**Try it**: From the line with "(** A line carries" to the line with "(** The numbered", retype every line exactly, including those two, and leave out the rest of the data below.

[Stored data entries]
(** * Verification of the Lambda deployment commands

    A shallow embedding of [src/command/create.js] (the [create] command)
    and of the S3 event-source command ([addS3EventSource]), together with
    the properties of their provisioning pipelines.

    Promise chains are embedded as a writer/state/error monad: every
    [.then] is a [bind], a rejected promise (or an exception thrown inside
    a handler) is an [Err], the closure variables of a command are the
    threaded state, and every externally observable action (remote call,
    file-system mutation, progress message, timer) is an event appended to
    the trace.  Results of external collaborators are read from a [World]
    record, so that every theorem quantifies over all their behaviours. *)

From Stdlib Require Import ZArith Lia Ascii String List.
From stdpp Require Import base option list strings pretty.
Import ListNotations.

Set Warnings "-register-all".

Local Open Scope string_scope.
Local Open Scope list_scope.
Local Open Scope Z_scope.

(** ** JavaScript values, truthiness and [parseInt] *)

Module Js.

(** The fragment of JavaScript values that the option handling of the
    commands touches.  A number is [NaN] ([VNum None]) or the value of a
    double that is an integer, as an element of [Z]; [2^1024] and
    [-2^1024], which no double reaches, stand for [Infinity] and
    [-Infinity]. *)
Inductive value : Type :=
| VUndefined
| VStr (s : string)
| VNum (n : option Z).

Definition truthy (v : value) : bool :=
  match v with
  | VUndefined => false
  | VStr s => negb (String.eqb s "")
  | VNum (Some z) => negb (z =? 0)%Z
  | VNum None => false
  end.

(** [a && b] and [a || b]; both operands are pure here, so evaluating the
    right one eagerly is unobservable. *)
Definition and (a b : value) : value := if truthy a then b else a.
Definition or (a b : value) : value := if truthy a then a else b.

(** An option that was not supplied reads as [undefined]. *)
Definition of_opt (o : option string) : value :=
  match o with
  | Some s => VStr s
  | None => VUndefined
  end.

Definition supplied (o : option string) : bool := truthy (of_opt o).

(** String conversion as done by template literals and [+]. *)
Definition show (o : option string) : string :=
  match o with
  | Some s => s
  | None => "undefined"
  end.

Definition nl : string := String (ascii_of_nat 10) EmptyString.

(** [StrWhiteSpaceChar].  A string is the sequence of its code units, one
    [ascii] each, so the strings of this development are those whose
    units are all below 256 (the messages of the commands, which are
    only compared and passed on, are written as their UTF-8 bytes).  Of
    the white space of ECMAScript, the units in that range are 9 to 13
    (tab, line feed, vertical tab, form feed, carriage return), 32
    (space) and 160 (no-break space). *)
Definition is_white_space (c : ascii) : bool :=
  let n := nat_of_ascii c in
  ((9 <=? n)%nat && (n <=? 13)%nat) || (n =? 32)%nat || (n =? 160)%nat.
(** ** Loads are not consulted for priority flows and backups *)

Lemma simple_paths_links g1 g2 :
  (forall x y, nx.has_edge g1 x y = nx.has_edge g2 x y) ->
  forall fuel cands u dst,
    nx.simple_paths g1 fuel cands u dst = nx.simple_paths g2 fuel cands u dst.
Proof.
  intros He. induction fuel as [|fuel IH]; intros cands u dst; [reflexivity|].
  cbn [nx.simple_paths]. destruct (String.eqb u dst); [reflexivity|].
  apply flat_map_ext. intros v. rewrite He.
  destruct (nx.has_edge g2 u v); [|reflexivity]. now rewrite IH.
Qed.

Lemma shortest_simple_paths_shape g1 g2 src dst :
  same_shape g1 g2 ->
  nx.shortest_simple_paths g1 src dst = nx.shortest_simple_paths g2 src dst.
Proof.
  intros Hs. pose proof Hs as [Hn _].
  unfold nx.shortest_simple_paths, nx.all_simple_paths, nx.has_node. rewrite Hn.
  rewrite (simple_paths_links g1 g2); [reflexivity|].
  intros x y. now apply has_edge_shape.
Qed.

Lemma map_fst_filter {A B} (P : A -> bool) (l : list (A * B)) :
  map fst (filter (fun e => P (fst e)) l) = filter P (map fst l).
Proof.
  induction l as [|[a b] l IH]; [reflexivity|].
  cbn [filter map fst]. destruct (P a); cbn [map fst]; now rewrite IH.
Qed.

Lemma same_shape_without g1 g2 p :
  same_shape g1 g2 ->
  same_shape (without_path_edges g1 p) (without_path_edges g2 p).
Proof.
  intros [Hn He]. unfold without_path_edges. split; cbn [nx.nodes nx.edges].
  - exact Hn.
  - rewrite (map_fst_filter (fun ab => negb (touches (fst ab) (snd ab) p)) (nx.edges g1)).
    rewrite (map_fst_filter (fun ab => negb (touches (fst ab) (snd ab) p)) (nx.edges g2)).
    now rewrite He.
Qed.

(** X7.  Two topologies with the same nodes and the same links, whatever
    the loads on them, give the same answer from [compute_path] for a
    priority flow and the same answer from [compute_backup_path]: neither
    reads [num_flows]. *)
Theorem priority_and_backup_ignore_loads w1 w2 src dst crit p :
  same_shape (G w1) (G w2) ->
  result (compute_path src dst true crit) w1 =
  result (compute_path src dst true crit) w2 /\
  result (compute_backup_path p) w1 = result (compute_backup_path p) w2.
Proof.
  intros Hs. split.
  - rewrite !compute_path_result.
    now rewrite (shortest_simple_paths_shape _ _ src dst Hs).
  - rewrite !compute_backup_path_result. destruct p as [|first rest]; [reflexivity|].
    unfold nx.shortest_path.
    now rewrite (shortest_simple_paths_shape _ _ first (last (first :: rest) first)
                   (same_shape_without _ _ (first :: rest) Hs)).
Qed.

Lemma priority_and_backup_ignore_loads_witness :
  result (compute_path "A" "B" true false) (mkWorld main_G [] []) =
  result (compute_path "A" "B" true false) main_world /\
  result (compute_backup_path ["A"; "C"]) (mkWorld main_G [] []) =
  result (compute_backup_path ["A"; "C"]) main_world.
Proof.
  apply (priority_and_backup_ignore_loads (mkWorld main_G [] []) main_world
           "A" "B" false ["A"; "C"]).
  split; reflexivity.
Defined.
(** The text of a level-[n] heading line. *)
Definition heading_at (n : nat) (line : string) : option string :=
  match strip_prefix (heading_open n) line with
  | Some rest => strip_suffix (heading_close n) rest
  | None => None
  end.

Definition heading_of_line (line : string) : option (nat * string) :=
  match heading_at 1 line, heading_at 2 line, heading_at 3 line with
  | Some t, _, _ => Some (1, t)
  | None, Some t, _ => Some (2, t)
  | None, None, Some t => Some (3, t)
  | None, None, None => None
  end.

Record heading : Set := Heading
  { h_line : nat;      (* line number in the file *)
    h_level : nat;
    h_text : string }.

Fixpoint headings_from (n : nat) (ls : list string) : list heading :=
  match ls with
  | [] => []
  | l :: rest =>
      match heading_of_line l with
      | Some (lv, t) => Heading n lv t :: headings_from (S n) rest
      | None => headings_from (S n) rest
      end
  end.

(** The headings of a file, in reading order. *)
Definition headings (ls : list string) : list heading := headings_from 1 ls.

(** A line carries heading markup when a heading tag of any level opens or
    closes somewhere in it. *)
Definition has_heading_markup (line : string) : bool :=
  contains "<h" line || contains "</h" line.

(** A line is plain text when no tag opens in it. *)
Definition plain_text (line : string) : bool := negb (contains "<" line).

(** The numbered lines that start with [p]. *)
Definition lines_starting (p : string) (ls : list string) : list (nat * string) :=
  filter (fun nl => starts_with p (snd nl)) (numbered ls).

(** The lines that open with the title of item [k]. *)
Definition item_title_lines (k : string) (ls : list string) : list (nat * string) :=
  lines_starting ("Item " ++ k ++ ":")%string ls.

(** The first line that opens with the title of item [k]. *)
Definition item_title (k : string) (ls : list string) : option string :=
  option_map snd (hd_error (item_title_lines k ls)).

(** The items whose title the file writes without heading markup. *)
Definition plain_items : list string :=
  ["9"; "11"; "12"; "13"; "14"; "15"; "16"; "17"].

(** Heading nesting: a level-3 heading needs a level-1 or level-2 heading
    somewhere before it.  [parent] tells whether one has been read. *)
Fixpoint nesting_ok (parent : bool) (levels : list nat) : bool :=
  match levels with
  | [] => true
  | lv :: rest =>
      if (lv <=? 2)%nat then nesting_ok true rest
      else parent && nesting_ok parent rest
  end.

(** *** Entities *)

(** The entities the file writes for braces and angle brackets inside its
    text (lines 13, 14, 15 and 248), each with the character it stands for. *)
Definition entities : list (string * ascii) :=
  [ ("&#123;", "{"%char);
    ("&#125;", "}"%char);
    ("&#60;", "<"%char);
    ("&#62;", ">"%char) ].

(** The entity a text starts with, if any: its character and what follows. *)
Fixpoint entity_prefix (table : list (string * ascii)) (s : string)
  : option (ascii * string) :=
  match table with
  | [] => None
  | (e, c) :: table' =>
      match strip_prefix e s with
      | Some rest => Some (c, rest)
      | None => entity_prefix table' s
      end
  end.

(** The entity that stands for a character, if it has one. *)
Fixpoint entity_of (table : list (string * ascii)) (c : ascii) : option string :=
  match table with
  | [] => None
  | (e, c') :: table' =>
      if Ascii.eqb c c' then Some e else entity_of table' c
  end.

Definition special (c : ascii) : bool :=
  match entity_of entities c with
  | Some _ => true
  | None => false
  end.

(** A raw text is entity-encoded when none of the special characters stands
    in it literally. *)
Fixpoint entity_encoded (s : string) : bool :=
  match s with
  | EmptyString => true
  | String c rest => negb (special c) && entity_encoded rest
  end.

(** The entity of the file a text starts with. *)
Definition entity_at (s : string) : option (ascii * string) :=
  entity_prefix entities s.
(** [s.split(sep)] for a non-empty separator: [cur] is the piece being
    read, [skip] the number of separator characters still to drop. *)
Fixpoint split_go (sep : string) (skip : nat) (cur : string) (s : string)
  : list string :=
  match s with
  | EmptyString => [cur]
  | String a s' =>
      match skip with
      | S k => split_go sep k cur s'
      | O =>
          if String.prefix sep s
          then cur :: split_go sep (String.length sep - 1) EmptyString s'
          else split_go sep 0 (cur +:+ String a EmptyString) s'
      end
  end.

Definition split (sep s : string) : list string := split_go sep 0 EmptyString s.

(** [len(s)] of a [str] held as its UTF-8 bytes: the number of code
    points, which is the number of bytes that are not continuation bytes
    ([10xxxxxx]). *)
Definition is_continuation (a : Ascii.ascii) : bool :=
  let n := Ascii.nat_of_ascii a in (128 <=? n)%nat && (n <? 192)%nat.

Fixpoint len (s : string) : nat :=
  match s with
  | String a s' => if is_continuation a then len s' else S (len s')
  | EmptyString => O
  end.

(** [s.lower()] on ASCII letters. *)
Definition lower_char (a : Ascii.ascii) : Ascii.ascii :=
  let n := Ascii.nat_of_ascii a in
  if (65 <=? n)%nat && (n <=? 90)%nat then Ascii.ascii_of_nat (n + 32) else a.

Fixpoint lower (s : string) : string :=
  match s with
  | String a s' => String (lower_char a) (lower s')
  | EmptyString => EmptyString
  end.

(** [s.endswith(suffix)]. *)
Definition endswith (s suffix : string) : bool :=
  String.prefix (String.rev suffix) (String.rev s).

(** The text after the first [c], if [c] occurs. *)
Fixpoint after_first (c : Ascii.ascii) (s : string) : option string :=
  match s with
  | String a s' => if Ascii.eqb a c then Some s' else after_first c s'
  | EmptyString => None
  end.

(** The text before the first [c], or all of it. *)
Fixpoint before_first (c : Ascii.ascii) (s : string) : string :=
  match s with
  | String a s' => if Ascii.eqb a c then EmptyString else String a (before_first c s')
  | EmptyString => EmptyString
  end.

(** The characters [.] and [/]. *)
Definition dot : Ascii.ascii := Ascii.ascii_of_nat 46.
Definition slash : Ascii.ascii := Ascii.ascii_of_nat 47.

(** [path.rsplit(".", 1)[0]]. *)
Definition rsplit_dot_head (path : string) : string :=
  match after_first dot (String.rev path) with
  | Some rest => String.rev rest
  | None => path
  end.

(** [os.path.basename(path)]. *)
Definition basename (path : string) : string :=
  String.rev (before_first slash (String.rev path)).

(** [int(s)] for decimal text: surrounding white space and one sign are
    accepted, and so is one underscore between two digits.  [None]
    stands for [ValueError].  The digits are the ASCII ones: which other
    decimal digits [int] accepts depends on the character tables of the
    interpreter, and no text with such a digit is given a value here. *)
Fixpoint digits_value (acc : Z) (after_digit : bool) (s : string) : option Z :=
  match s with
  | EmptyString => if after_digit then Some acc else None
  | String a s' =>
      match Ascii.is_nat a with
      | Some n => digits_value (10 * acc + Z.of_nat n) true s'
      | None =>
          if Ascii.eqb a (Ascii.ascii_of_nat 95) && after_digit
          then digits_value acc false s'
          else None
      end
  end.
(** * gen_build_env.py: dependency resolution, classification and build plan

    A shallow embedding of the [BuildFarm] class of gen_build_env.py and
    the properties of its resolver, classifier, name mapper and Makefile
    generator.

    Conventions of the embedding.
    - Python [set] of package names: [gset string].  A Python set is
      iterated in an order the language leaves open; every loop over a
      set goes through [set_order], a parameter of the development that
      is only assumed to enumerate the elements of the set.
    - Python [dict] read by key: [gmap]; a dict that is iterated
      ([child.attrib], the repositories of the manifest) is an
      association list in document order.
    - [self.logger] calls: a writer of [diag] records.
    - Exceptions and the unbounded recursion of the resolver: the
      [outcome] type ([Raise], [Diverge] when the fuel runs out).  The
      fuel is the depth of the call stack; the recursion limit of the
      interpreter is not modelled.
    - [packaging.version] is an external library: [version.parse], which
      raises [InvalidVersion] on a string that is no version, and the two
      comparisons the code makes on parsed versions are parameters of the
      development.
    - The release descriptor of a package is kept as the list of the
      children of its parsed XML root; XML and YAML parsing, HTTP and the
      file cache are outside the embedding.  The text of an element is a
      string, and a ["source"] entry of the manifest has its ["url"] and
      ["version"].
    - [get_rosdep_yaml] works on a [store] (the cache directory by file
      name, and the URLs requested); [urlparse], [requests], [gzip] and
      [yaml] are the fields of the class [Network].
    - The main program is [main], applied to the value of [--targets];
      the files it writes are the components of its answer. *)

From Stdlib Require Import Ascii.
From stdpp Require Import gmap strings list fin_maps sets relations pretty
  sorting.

**Task solution**:
(** A line carries heading markup when a heading tag of any level opens or
    closes somewhere in it. *)
Definition has_heading_markup (line : string) : bool :=
  contains "<h" line || contains "</h" line.

(** A line is plain text when no tag opens in it. *)
Definition plain_text (line : string) : bool := negb (contains "<" line).

(** The numbered lines that start with [p]. *)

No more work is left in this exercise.